言葉や聞こえなど、コミュニケーションに障害のある方や周囲の方々に対して、医師や看護師、理学療法士(PT)や作業療法士(OT)、教育関係者や療育関係者などと連携を取り、訓練、相談、評価、指導などの専門的な援助を行ないます。
正確な国家資格の名称は「言語聴覚士」ですが、国家資格が制定される以前は、言語療法士や言語治療士といった名称が使われていたため、今でも言語療法士といった古い表記で説明されることがあります。
(2)認定補聴器技能者(Hearing Aid Technician)について
「認定補聴器技能者」は、補聴器の販売や調整などに携わる者に対し、基準以上の知識や技能を持つことを認定して付与される資格です。

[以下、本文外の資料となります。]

(* ===== verification/FsTrunc.v ===== *)
(** * Truncating files: [itrunc]

    [itrunc] frees the blocks of a file one after the other.  [freed d F d']:
    exactly the blocks of F went back to the free map, which is all that
    changed.  The transaction needs room for the blocks of the free map and for
    the inode. *)
From S2P Require Import Prelude Params Sleeplock CString Interfaces Fs FsBlocks FsInode FsData FsWrite.

Section trunc.
Context {D U : Type} `{BlockLaws D} `{UserMem U}.
Context (sb : superblock).
Implicit Types (d : D) (s : @fstate D U) (i : inode) (F : Z -> Prop).

(** The blocks of the free map. *)
Definition bitmap : gset Z := list_to_set ((fun k => BBLOCK (k * BPB) sb) <$> seqZ 0 (sb_size sb / BPB + 1)).
Definition in_bitmap (b : Z) : Prop := exists b', 0 <= b' < sb_size sb /\ b = BBLOCK b' sb.

(** What [bfree] needs, with room for the whole free map and c more blocks. *)
Record freeing d (c : nat) : Prop := {
  fr_size : 0 <= sb_size sb < 2^31;
  fr_start : 0 <= sb_bmapstart sb < 2^31;
  fr_wf : bl_wf d;
  fr_open : bl_open d;
  fr_bitmap : forall b, 0 <= b < sb_size sb -> bl_home d (BBLOCK b sb) /\ BBLOCK b sb ∉ (map_img (bl_held d) : gset Z);
  fr_room : (size (bl_txn d ∪ bitmap) + size (bl_held d) + c < NBUF)%nat }.

Record freed d F d' : Prop := {
  fd_same : bl_same d d';
  fd_held : bl_held d' = bl_held d;
  fd_txn : bl_txn d ⊆ bl_txn d' /\ bl_txn d' ⊆ bl_txn d ∪ bitmap;
  fd_free : forall b, 0 <= b < sb_size sb -> F b -> block_used d' sb b = false;
  fd_keep : forall b, 0 <= b < sb_size sb -> ~ F b -> block_used d' sb b = block_used d sb b;
  fd_view : forall b, ~ in_bitmap b -> bl_view d' b = bl_view d b;
  fd_clean : forall b, ~ in_bitmap b -> bl_clean d b -> bl_clean d' b }.

Lemma BBLOCK_bitmap b : 0 <= sb_bmapstart sb < 2^31 -> sb_size sb < 2^31 -> 0 <= b < sb_size sb -> BBLOCK b sb ∈ bitmap.
Proof.
  intros Hs Hz Hb. unfold bitmap. apply elem_of_list_to_set, list_elem_of_fmap. exists (b / BPB).
  pose proof (Z.mod_pos_bound b BPB ltac:(klia)). pose proof (Z_div_mod_eq_full b BPB). pose proof (Z.div_pos b BPB ltac:(lia) ltac:(klia)).
  split.
  - destruct (BBLOCK_split sb (b / BPB) (b `mod` BPB)) as [E _]; [done|klia|done|done|]. rewrite <- E. f_equal. klia.
  - apply elem_of_seqZ. pose proof (Z.div_le_mono b (sb_size sb) BPB ltac:(klia) ltac:(lia)). lia.
Qed.

Lemma freed_refl d F : bl_wf d -> (forall b, ~ F b) -> freed d F d.
Proof. intros Hwf HF. split; try done; [set_solver|]. intros b Hb Hfb. by apply HF in Hfb. Qed.

Lemma freed_iff d F G d' : freed d F d' -> (forall b, F b <-> G b) -> freed d G d'.
Proof. intros [? ? ? Hf Hk ? ?] E. split; try done; intros b Hb Hg; [apply Hf|apply Hk]; try done; by rewrite E. Qed.

Lemma freed_trans d F d1 G d2 : (forall b, Decision (G b)) -> freed d F d1 -> freed d1 G d2 -> freed d (fun b => F b \/ G b) d2.
Proof.
  intros Hdec [S1 He1 T1 F1 K1 V1 C1] [S2 He2 T2 F2 K2 V2 C2]. split.
  - by eapply same_trans.
  - congruence.
  - set_solver.
  - intros b Hb HFG. destruct (Hdec b) as [HG|HG]; [by apply F2|]. rewrite K2 by done. apply F1; tauto.
  - intros b Hb HFG. rewrite K2, K1 by tauto. done.
  - intros b Hb. rewrite V2, V1 by done. done.
  - auto.
Qed.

認定補聴器技能者の資格を取得するには、「認定補聴器技能者試験」(財団法人テクノエイド協会)に合格することが必要です。この試験の受験資格を得るには、「補聴器技能者基礎講習会」および「補聴器技能者講習会」の受講、所定年数以上の販売実務経験、指定講習会による規定ポイントの獲得、耳鼻咽喉科専門医(補聴器相談医)の指導を受け連携をもっていること、などの条件を満たすことが必要です。認定補聴器技能者試験は、筆記試験と実技試験です。
認定補聴器技能者は、5年間の実務経験に従事しながら指定講習会を受講し、認定補聴器技能者更新講習会を受けていかなければならない、とされています。